(** ** Theorems *)

(** The calculator over RPC computes what its operator says: for every request to [Calc] that
    parses, whatever the server's options, the reply frame carries the request's number and
    either the result of the operation with code [kOk], or [kInvalidArgument] with the text for a
    division by zero or an unknown operator. *)
Theorem calculator_answers `{Envelope} (host : endian) (args : list bytes) (loop : loop_id)
  (spawn : nat -> loop_id) (m : ProtocolMessage) (p : bytes) (q : CalcRequest) (conn : list bytes)
  (Hreq : parseRequest (body m)
          = Some (mkRpcRequest (lit "minirpc.example.CalculatorService.Calc") p))
  (Hparse : parse_calc p = Some q) :
  handleRequest host (registry_ (calculator_main args loop spawn).2) tt conn m
  = (tt, conn ++ [wire (reply_message (seq (header m)) (calc_reply [] q))], Ok tt).
Proof.
  apply (calc_answers host _ Calc [] m p q); [|apply Calc_spec|done|done].
  unfold calculator_main. cbn zeta. cbn [snd]. by rewrite services_find, decide_True.
Qed.

(** A node of the cluster: after [main] of rpc_node.cpp, over a registry that is reached, a
    discovery of the calculator within the timeout lists a node at the port it was given, and
    the server behind it answers [Calc] with the result of the operation and the node's name. *)
Theorem node_main_serves `{Envelope} (host host' : endian) (inet_pton : bytes -> option Z)
  (iterate : ServiceMap -> list (bytes * NodeEntry)) (iterate_perm : forall m, iterate m ≡ₚ map_to_list m)
  (args : list bytes) (loop : loop_id) (spawn : nat -> loop_id) (r : Registry) (t0 t : Z)
  (m : ProtocolMessage) (p : bytes) (q : CalcRequest) (conn : list bytes)
  (Hinv : inv r) (Ht : (t - t0 <= heartbeatTimeout_ r * 1000000)%Z)
  (Hreq : parseRequest (body m)
          = Some (mkRpcRequest (lit "minirpc.example.CalculatorService.Calc") p))
  (Hparse : parse_calc p = Some q) :
  let '(node, server, w) := node_main host inet_pton args loop spawn (mkServed [t0] r []) in
  let '(port, name, _, _, _) := node_options args in
  (exists n, n ∈ nodes (Discover iterate t (lit "minirpc.example.CalculatorService") None (registry w)).1.1 /\
             nodeKey n = nodeKey (mkNode name (lit "127.0.0.1") port)) /\
  handleRequest host' (registry_ server) tt conn m
  = (tt, conn ++ [wire (reply_message (seq (header m)) (calc_reply name q))], Ok tt).
Proof.
  unfold node_main. assert (Hport : fits 16 (node_options args).1.1.1.1).
  { unfold node_options, arg. cbn. destruct (args !! 0); [apply wrap_fits; lia|by split]. }
  destruct (node_options args) as [[[[port_ name] rport] hb] tm]. cbn [fst] in Hport. cbn zeta.
  set (nd := RpcServiceNode_new _ _ _ _ _ _). split.
  - assert (Hself : self host nd = mkNode name (lit "127.0.0.1") port_).
    { unfold self, nd. cbn [nodeName_ listenAddr_ RpcServiceNode_new].
      by rewrite port_InetAddress_of_port. }
    destruct (life_listed host iterate iterate_perm nd r t0 [] t) as [_ Hl]; [|done|done|done|].
    { unfold nd. cbn [listenAddr_ RpcServiceNode_new]. by rewrite port_InetAddress_of_port. }
    unfold listed in Hl. rewrite Hself in Hl. unfold registerSelf. rewrite Hself. exact Hl.
  - apply (calc_answers host' _ (node_Calc name) name m p q); [by rewrite services_find, decide_True| |done|done].
    unfold node_Calc. rewrite Calc_spec. by destruct (calc_spec q).
Qed.

End Calculator.

(** ** The echo server *)

(** examples/echo/echo_server.cpp: the message callback hands each chunk read to the pool, whose
    threads send it back. *)
Section EchoServer.

(** The closure [[conn, msg] { ...; conn->send(msg); }]; [sent]: the functor is queued. *)
Record EchoJob := mkEchoJob { chunk : bytes; sent : bool }.

(** One connection, the functors [send] queued for its loop, the chunks read and those
    [sendInLoop] got. *)
Record EchoServer := mkEcho {
  e_conn : TcpConnection.TcpConnection;
  e_pool : ThreadPool EchoJob;
  e_functors : list bytes;
  e_read : list bytes;
  e_sent : list bytes;
}.

(** [pool.Start(4)], and an accepted connection. *)
Definition echo_main (fd : Z) : EchoServer :=
  mkEcho (TcpConnection.connectEstablished (TcpConnection.TcpConnection_new fd))
    (Start ThreadPool_new (mkConfig kFixed 4 (maxThreadCount_ (Task := EchoJob) ThreadPool_new)
                             (maxTaskQueueSize_ (Task := EchoJob) ThreadPool_new)))
    [] [] [].

Inductive echo_step :=
| ERead (d : bytes)
| EPool (ps : pool_step EchoJob)
| ESend (w : nat)
| EReturn (w : nat)
| EFunctor (o : TcpConnection.write_outcome)
| EWritable (o : TcpConnection.write_outcome).

(** [None]: not possible now; a full queue makes [submit] throw out of the callback, which ends
    the program. *)
Definition echo_exec (s : EchoServer) (st : echo_step) : option EchoServer :=
  match st with
  | ERead d =>
      match d, lock_ (e_pool s) with
      | _ :: _, None =>
          let c := TcpConnection.handleRead (e_conn s) (ReadOk d) id in
          let '(msg, b) := retrieveAllAsString (TcpConnection.inputBuffer_ c) in
          match enqueueTask (e_pool s) (mkTask kNormal (mkEchoJob msg false)) with
          | (true, p) =>
              Some (mkEcho (TcpConnection.set_input c b) p (e_functors s) (e_read s ++ [msg]) (e_sent s))
          | (false, _) => None
          end
      | _, _ => None
      end
  | EPool ps =>
      if internal ps then
        match step (e_pool s) ps with
        | Some p => Some (mkEcho (e_conn s) p (e_functors s) (e_read s) (e_sent s))
        | None => None
        end
      else None
  | ESend w =>
      match running_at (e_pool s) w with
      | Some t =>
          if sent (func t) then None
          else Some (mkEcho (e_conn s)
                       (set_worker (e_pool s) w (WRunning (mkTask (priority t) (mkEchoJob (chunk (func t)) true))))
                       (e_functors s ++ [chunk (func t)]) (e_read s) (e_sent s))
      | None => None
      end
  | EReturn w =>
      match running_at (e_pool s) w with
      | Some t =>
          if sent (func t) then
            match step (e_pool s) (WorkerFinish w) with
            | Some p => Some (mkEcho (e_conn s) p (e_functors s) (e_read s) (e_sent s))
            | None => None
            end
          else None
      | None => None
      end
  | EFunctor o =>
      match e_functors s with
      | f :: q =>
          Some (mkEcho (TcpConnection.sendInLoop (e_conn s) f o) (e_pool s) q (e_read s) (e_sent s ++ [f]))
      | [] => None
      end
  | EWritable o =>
      Some (mkEcho (TcpConnection.handleWrite (e_conn s) o) (e_pool s) (e_functors s) (e_read s) (e_sent s))
  end.

(** The chunks in the pool's hands. *)
Definition unsent (t : PrioritizedTask EchoJob) : list bytes :=
  if sent (func t) then [] else [chunk (func t)].

Record echo_inv (s : EchoServer) : Prop := {
  ei_conn : TcpConnection.conn_inv (e_conn s);
  ei_open : TcpConnection.state_ (e_conn s) = TcpConnection.kConnected;
  ei_empty : contents (TcpConnection.inputBuffer_ (e_conn s)) = [];
  ei_pool : pool_inv (e_pool s);
  ei_stream : TcpConnection.stream (e_conn s) = concat (e_sent s);
  ei_chunks : e_read s ≡ₚ e_sent s ++ e_functors s ++ (live_tasks (e_pool s) ≫= unsent);
}.

Lemma echo_pool_inv s p fs :
  echo_inv s -> pool_inv p ->
  e_sent s ++ e_functors s ++ (live_tasks (e_pool s) ≫= unsent) ≡ₚ
  e_sent s ++ fs ++ (live_tasks p ≫= unsent) ->
  echo_inv (mkEcho (e_conn s) p fs (e_read s) (e_sent s)).
Proof. intros [H1 H2 H3 H4 H5 H6] Hp Hc. split; try done. cbn. by rewrite H6. Qed.

(** The callback takes exactly the bytes read. *)
Lemma echo_read_chunk c d msg b :
  TcpConnection.conn_inv c -> TcpConnection.state_ c = TcpConnection.kConnected ->
  contents (TcpConnection.inputBuffer_ c) = [] -> d <> [] ->
  retrieveAllAsString (TcpConnection.inputBuffer_ (TcpConnection.handleRead c (ReadOk d) id)) = (msg, b) ->
  let c' := TcpConnection.set_input (TcpConnection.handleRead c (ReadOk d) id) b in
  msg = d /\ TcpConnection.conn_inv c' /\ TcpConnection.state_ c' = TcpConnection.kConnected /\
  contents b = [] /\ TcpConnection.stream c' = TcpConnection.stream c.
Proof.
  intros Hi Hst He Hd Hr. cbn zeta. destruct (TcpConnection.handleRead_spec c (ReadOk d) Hi) as (Hi1 & Hs1 & _).
  destruct (readFd_Ok_spec (TcpConnection.inputBuffer_ c) d (proj1 Hi)) as [Hw Hc].
  unfold TcpConnection.handleRead in *.
  destruct (readFd (TcpConnection.inputBuffer_ c) (ReadOk d)) as [[k en] b1] eqn:Hrd.
  assert (Hk : (0 <? k)%Z = true).
  { unfold readFd in Hrd. injection Hrd as <- _ _. destruct d; [done|]. apply Z.ltb_lt. cbn. lia. }
  rewrite Hk in *. cbn [snd] in Hw, Hc. cbn [TcpConnection.inputBuffer_ TcpConnection.set_input id] in Hr.
  unfold retrieveAllAsString in Hr.
  destruct (retrieveAsString_spec b1 (readableBytes b1) Hw) as (Hm & Hwb & Hcb).
  rewrite Hr in Hm, Hwb, Hcb. cbn [fst snd] in Hm, Hwb, Hcb.
  rewrite take_ge in Hm by (by rewrite length_contents). rewrite drop_ge in Hcb by (by rewrite length_contents).
  split; [by rewrite Hm, Hc, He|]. split; [|done].
  destruct Hi1 as (_ & Hi1). by split.
Qed.

Lemma echo_exec_inv s st s' : echo_inv s -> echo_exec s st = Some s' -> echo_inv s'.
Proof.
  intros Hi. pose proof Hi as [H1 H2 H3 H4 H5 H6].
  destruct st as [d|ps|w|w|o|o]; cbn [echo_exec].
  - destruct d as [|a d]; [done|]. destruct (lock_ (e_pool s)); [done|].
    destruct (retrieveAllAsString _) as [msg b] eqn:Hr.
    pose proof (enqueue_live (e_pool s) (mkTask kNormal (mkEchoJob msg false)) H4) as Hq.
    destruct (enqueueTask _ _) as [[] p]; [|done]. destruct Hq as [Hp Hl]. intros [= <-].
    destruct (echo_read_chunk (e_conn s) (a :: d) msg b H1 H2 H3 ltac:(done) Hr) as (-> & Hi1 & Hst & Hc & Hs).
    split; cbn [e_conn e_pool e_functors e_read e_sent]; try done.
    rewrite H6, Hl. cbn [mbind list_bind]. unfold unsent at 2. cbn [func sent chunk]. solve_Permutation.
  - destruct (internal ps) eqn:Hps; [|done]. destruct (step (e_pool s) ps) as [p|] eqn:Hst; [|done].
    intros [= <-]. destruct (step_internal _ _ _ H4 Hps Hst) as [Hp Hl]. apply echo_pool_inv; [done|done|].
    by rewrite Hl.
  - destruct (running_at (e_pool s) w) as [t|] eqn:Hw; [|done]. destruct (sent (func t)) eqn:Hsent; [done|].
    intros [= <-]. destruct (live_running _ _ _ Hw) as (rest & Hl & Hl' & _). apply echo_pool_inv; [done|done|].
    rewrite Hl, Hl'. cbn [mbind list_bind]. unfold unsent at 1 3. rewrite Hsent. cbn [func sent].
    solve_Permutation.
  - destruct (running_at (e_pool s) w) as [t|] eqn:Hw; [|done]. destruct (sent (func t)) eqn:Hsent; [|done].
    destruct (step (e_pool s) (WorkerFinish w)) as [p|] eqn:Hst; [|done]. intros [= <-].
    destruct (live_running _ _ _ Hw) as (rest & Hl & _ & Hf). destruct (step_spec _ _ _ H4 Hst) as [Hp _].
    apply echo_pool_inv; [done|done|]. rewrite Hl, (Hf p Hst). cbn [mbind list_bind]. unfold unsent at 1.
    by rewrite Hsent.
  - destruct (e_functors s) as [|f q] eqn:Hq; [done|]. intros [= <-].
    destruct (TcpConnection.sendInLoop_spec (e_conn s) f o H1) as (Hi1 & Hst & _ & Hs).
    rewrite bool_decide_eq_false_2 in Hs by congruence.
    split; cbn [e_conn e_pool e_functors e_read e_sent]; try done.
    + by rewrite Hst.
    + rewrite <- H3. f_equal. unfold TcpConnection.sendInLoop. repeat case_match; simplify_eq; done.
    + rewrite Hs, H5, concat_app. cbn. by rewrite app_nil_r.
    + rewrite H6. solve_Permutation.
  - intros [= <-]. destruct (TcpConnection.handleWrite_spec (e_conn s) o H1) as (Hi1 & Hst & _ & Hs & _).
    split; cbn [e_conn e_pool e_functors e_read e_sent]; try done.
    + by rewrite Hst.
    + rewrite <- H3. f_equal. unfold TcpConnection.handleWrite. repeat case_match; done.
    + by rewrite Hs.
Qed.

Exercise: Among the entries above, locate the lines containing "let '(msg, b)" and "match step (e_pool s) ps with", and transcribe exactly those two lines and all lines between.

Solution:
          let '(msg, b) := retrieveAllAsString (TcpConnection.inputBuffer_ c) in
          match enqueueTask (e_pool s) (mkTask kNormal (mkEchoJob msg false)) with
          | (true, p) =>
              Some (mkEcho (TcpConnection.set_input c b) p (e_functors s) (e_read s ++ [msg]) (e_sent s))
          | (false, _) => None
          end
      | _, _ => None
      end
  | EPool ps =>
      if internal ps then
        match step (e_pool s) ps with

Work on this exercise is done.